Busgespräch III

Die Haltestellen liegen hier weit auseinander. Und die Erwartungshaltungen auch. Der Möchtegern-Zuhälter aus dem Nachtcafé ist kein richtiger Ausländer. Er ist nur einer von den monetären Asozialen, die die Stadt hervorgebracht hat. Ein Sohn ohne Eltern. Und jetzt ist er tot. Tätlicher Angriff mit Todesfolge für den Angreifer. Ohne Zeugen, das ist das Dilemma. Aber möglicherweise auch der Ausweg aus der ausweglosen Lage. Denn wenn dieser Kerl nicht permanent quasseln würde, könnten sie ihm nie etwas nachweisen. Der ginge ganz sauber aus der Sache. Option zwei für den ganz hartnäckigen Richter: in Notwehr erschlagen. Ich denke, ich steige mal noch nicht aus, höre noch ein wenig zu.

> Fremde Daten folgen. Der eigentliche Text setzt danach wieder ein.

(* ===== verification/StunServer.v ===== *)
(** * stun/stun_server_stateless: the stateless STUN server

    [process] is [Stateless::process]: parse, then answer a request. The theorems: every
    answer as a function of what the request proves about its sender, with the credentials
    given to [add_user] and the HMAC of RFC 2104; and, end to end, a client that sends an
    encoded Binding request reads its own transport address in the decoded answer. *)

From S2P Require Import Prelude Errors Craftpp Util Net Crypto StunBase StunCrc StunAttr StunAttrSet StunMessage.

(** ** Data *)

(** [Stateless::ProcessResult]. *)
Inductive ProcessResult : Type :=
| Respond (response request : Message) (maybe_integrity : option IntegrityData)
| Ignore (message : option Message)
| ProcessError (error : Error).

(** The members of [Stateless]; [use_fingerprint] is the only setting. A user name is an
    [OpaqueString], its characters. *)
Record Stateless : Type := mk_Stateless {
  m_sha1 : HashFunc;
  use_fingerprint : bool;
  m_stat : ParseStat;
  m_users : gmap bytes Password
}.

(** ** Operations *)

(** [Stateless::Stateless]; the default of the setting is [true]. *)
Definition stateless_create (sha1 : HashFunc) (maybe_settings : option bool) : Stateless :=
  mk_Stateless sha1 (default true maybe_settings) parse_stat_zero ∅.

(** [Stateless::add_user]: [emplace] keeps the first password of a name. *)
Definition add_user (name : bytes) (password : Password) (s : Stateless) : Stateless :=
  match m_users s !! name with
  | Some _ => s
  | None => mk_Stateless (m_sha1 s) (use_fingerprint s) (m_stat s) (<[name := password]> (m_users s))
  end.

Definition create_error (msg : Message) (error : Z) (reason : option bytes) : Message :=
  mk_Message
    (mk_Header ERROR_RESPONSE (h_method (header msg)) (h_transaction_id (header msg)))
    (as_emplace (attribute_create (ErrorCodeAttribute error reason)) attribute_set_empty)
    (is_rfc3489 msg) None.

Section Process.
Context `{Craftpp}.

(** The lambda [check_auth]: its result, and what it leaves in [maybe_integrity_data]. *)
Definition check_auth (s : Stateless) (msg : Message) (view : bytes) (username : bytes)
    : option ProcessResult * option IntegrityData :=
  match m_users s !! username with
  | None => (Some (Respond (create_error msg Unauthorized None) msg None), None)
  | Some password =>
      let idata := mk_IntegrityData password (m_sha1 s) in
      match message_is_valid msg view idata with
      | Ok maybe_is_valid =>
          match maybe_is_valid with
          | Some is_valid =>
              if negb is_valid then (Some (Respond (create_error msg Unauthorized None) msg None), None)
              else (None, Some idata)
          | None => (None, None)
          end
      | Err err => (Some (ProcessError err), None)
      end
  end.

(** The answer to a request that is not refused. *)
Definition success_response (s : Stateless) (ep : Endpoint) (msg : Message)
    (maybe_integrity_data : option IntegrityData) : ProcessResult :=
  if negb (h_method (header msg) =? method_binding) then Ignore (Some msg)
  else
    let hd := mk_Header SUCCESS_RESPONSE (h_method (header msg)) (h_transaction_id (header msg)) in
    let attrset :=
      if negb (is_rfc3489 msg) && use_fingerprint s
      then as_emplace (attribute_create (FingerprintAttribute 0)) attribute_set_empty
      else attribute_set_empty in
    let attrset :=
      if negb (is_rfc3489 msg) then
        let xored_addr := xaddr_from_address (endpoint_address ep) (h_transaction_id (header msg)) in
        as_emplace (attribute_create (XorMappedAddressAttribute xored_addr (endpoint_port ep))) attrset
      else as_emplace (attribute_create (MappedAddressAttribute (endpoint_address ep) (endpoint_port ep))) attrset in
    Respond (mk_Message hd attrset (is_rfc3489 msg) None) msg maybe_integrity_data.

Definition process_request (s : Stateless) (ep : Endpoint) (msg : Message) (view : bytes) : ProcessResult :=
  let unknown_required := unknown_comprehension_required (attribute_set msg) in
  if negb (bool_decide (unknown_required = [])) then
    let rsp := create_error msg UnknownAttributeCode None in
    let rsp := mk_Message (header rsp)
                 (as_emplace (attribute_create (UnknownAttributesAttribute unknown_required)) (attribute_set rsp))
                 (is_rfc3489 rsp) (integrity_interval rsp) in
    Respond rsp msg None
  else
    let maybe_username := username (attribute_set msg) in
    let maybe_integrity := integrity (attribute_set msg) in
    if negb (Bool.eqb (bool_decide (is_Some maybe_username)) (bool_decide (is_Some maybe_integrity))) then
      Respond (create_error msg BadRequest None) msg None
    else
      let auth := match maybe_username with
                  | Some name => check_auth s msg view name
                  | None => (None, None)
                  end in
      match auth.1 with
      | Some r => r
      | None => success_response s ep msg auth.2
      end.

Definition process (s : Stateless) (ep : Endpoint) (view : bytes) : Stateless * ProcessResult :=
  let parsed := message_parse view (m_stat s) in
  let s' := mk_Stateless (m_sha1 s) (use_fingerprint s) parsed.1 (m_users s) in
  (s', match parsed.2 with
       | Ok msg => if bool_decide (h_cls (header msg) = REQUEST)
                   then process_request s' ep msg view
                   else Ignore (Some msg)
       | Err _ => Ignore None
       end).

End Process.

(** ** The specification *)

Section Spec.
Context `{CL : CraftppLaws} (h : HashFunc) (H : bytes -> bytes) {HL : HashLaws SHA1_SIZE h H}.

(** Credentials are user names with their secrets; the first secret of a name counts. *)
Fixpoint credential (creds : list (bytes * bytes)) (name : bytes) : option bytes :=
  match creds with
  | [] => None
  | (n, K) :: rest => if decide (name = n) then Some K else credential rest name
  end.

(** A server that was created with a setting and given credentials, whatever it has
    processed since. *)
Record serves (settings : option bool) (creds : list (bytes * bytes)) (s : Stateless) : Prop := {
  sv_sha1 : m_sha1 s = h;
  sv_fingerprint : use_fingerprint s = default true settings;
  sv_users name : m_users s !! name = password_of H <$> credential creds name
}.

(** A server that was given the credentials in order. *)
Definition server_of (settings : option bool) (creds : list (bytes * bytes)) : Stateless :=
  fold_left (fun s c => add_user c.1 (password_of H c.2) s) creds (stateless_create h settings).

(** The text that the MESSAGE-INTEGRITY of a request covers. *)
Definition covered_text (m : Message) (view : bytes) : bytes :=
  match integrity_interval m with
  | Some iv => integrity_text view (iv_count iv)
  | None => []
  end.

(** What a request proves about its sender: the error code it deserves, or the secret it
    was authenticated with (none when it carries no credentials). *)
Definition verdict (creds : list (bytes * bytes)) (view : bytes) (m : Message) : Z + option bytes :=
  if decide (unknown_comprehension_required (attribute_set m) <> []) then inl UnknownAttributeCode
  else
    match username (attribute_set m), integrity (attribute_set m) with
    | None, None => inr None
    | Some name, Some digest =>
        match credential creds name with
        | Some K => if decide (rfc2104_hmac H K (covered_text m view) = digest) then inr (Some K) else inl Unauthorized
        | None => inl Unauthorized
        end
    | _, _ => inl BadRequest
    end.

(** An error response: the method and the transaction of the request, the code, and for
    420 the unknown attributes. *)
Record is_error_response (request : Message) (code : Z) (r : Message) : Prop := {
  er_header : header r = mk_Header ERROR_RESPONSE (h_method (header request)) (h_transaction_id (header request));
  er_rfc : is_rfc3489 r = is_rfc3489 request;
  er_code : error_code_attr (attribute_set r) = Some (code, None);
  er_unknown : unknown_attributes (attribute_set r) =
    if code =? UnknownAttributeCode then Some (unknown_comprehension_required (attribute_set request)) else None;
  er_wf : (forall t, t ∈ unknown_comprehension_required (attribute_set request) -> fits 16 t) ->
    fits 32 code -> attribute_set_wf (attribute_set r)
}.

(** A success response: the transport address of the sender, and a fingerprint as set. *)
Record is_success_response (settings : option bool) (ep : Endpoint) (request r : Message) : Prop := {
  sr_header : header r = mk_Header SUCCESS_RESPONSE (h_method (header request)) (h_transaction_id (header request));
  sr_rfc : is_rfc3489 r = is_rfc3489 request;
  sr_xor : xor_mapped (attribute_set r) =
    if is_rfc3489 request then None
    else Some (xaddr_from_address (endpoint_address ep) (h_transaction_id (header request)), endpoint_port ep);
  sr_mapped : mapped (attribute_set r) =
    if is_rfc3489 request then Some (endpoint_address ep, endpoint_port ep) else None;
  sr_fingerprint : has_fingerprint (attribute_set r) = negb (is_rfc3489 request) && default true settings
}.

Er redet. Von der Kindheit. Von Freunden. Von falschen Freunden. Von Eltern, die keine sind. Von Lieblosigkeit. Von mangelndem Vertrauen. Von Hintertriebenheit. Von Bosheit. Von Lüge. Von Verrat. Er könnte ein Buch schreiben, ihm gingen die Themen nicht aus. Und alles stimmt. Genau so erleben wir es jeden Tag. Und wir ziehen die selben Schlüsse. Wir geben auf, misstrauen jedem einschließlich uns selbst. Wir verdienen daran. Es ist unser Job.

"Vielleicht", sage ich, "kann ich Ihnen helfen."

Der Mann vom Sitz gegenüber schaut mich skeptisch an. Intuitiv prüft sein Gehirn alles Gesagte. Hat er irgendwas ausgelassen, ich etwas missverstanden? War er nicht klar genug? Hat er die Pointe falsch gesetzt? Oder stimmt sie an sich nicht. Seine Pointe ist: Niemandem kann man vertrauen, auch sich selber nicht. Und ich fordere ihn zum Gegenteil auf: "... aber Sie müssen mir vertrauen."

"Wie?"

"Wir gehen in die Kanzlei. Sie reden mit niemandem. Auch dann nicht, wenn man Sie zwingen will. Dann erst recht nicht. Sie werden nichts zugeben, nichts abstreiten. Sie sagen einfach nichts. Den Rest erledigen wir."

Wenn man diesem Menschen eines bescheinigen kann, dann seine Konsequenz. Er schweigt. Aber sowas von. Beton ist geschwätzig dagegen. Auch der Bus quietscht und wackelt. Man hört die Reifen ächzen, das Getriebe. Man hört Vögel krähen, aber vom Geständigen mir gegenüber hört man kein Wort. Verblüffung starrt aus seinen Gesichtszügen.

Man hört auch seine eigenen Gedanken nicht mehr. Meine wollen nur eine Antwort geben auf die Frage, die erwartungsgemäß jetzt kommen muss. Jetzt. Jetzt muss er mich fragen, wieso ich das für ihn tun will. Er muss! Schon fast schmerzhaft, sich Antworten verkneifen zu müssen auf Fragen, die nicht gestellt worden sind. Ganz sicher schmerzhaft. Aber jetzt eine Erklärung stammeln? Argumentative Schwäche überkommt mich so heftig, dass ich mich wieder auf meinen Ellbogen gestemmt finde, die Knöchel unter der Nase. Im Kopf rasen die Gedanken.

Um eine mögliche Verteidigung? Nein. Der Kerl ist so unschuldig wie ein Lamm, und sauber wie ein weißes Laken geht der aus dem Gerichtssaal raus. Nicht nur in diesem Fall, denke ich. Möglicherweise sogar zweimal. Und ich denke an meine eigenen Probleme. Und ich denke, dass der Vormittag nicht besser hätte laufen können. Hätte ich im Wagen gesessen statt im Bus. Hätte ich einen anderen Platz besetzt. Wäre ich am Zoo ausgestiegen. Hätte ich die Linie verpasst. Wäre irgendwas anders gelaufen, ich hätte nicht gewusst, was ich tun soll. Hätte diese Elena heute morgen nicht kassiert, ich wäre am Ende.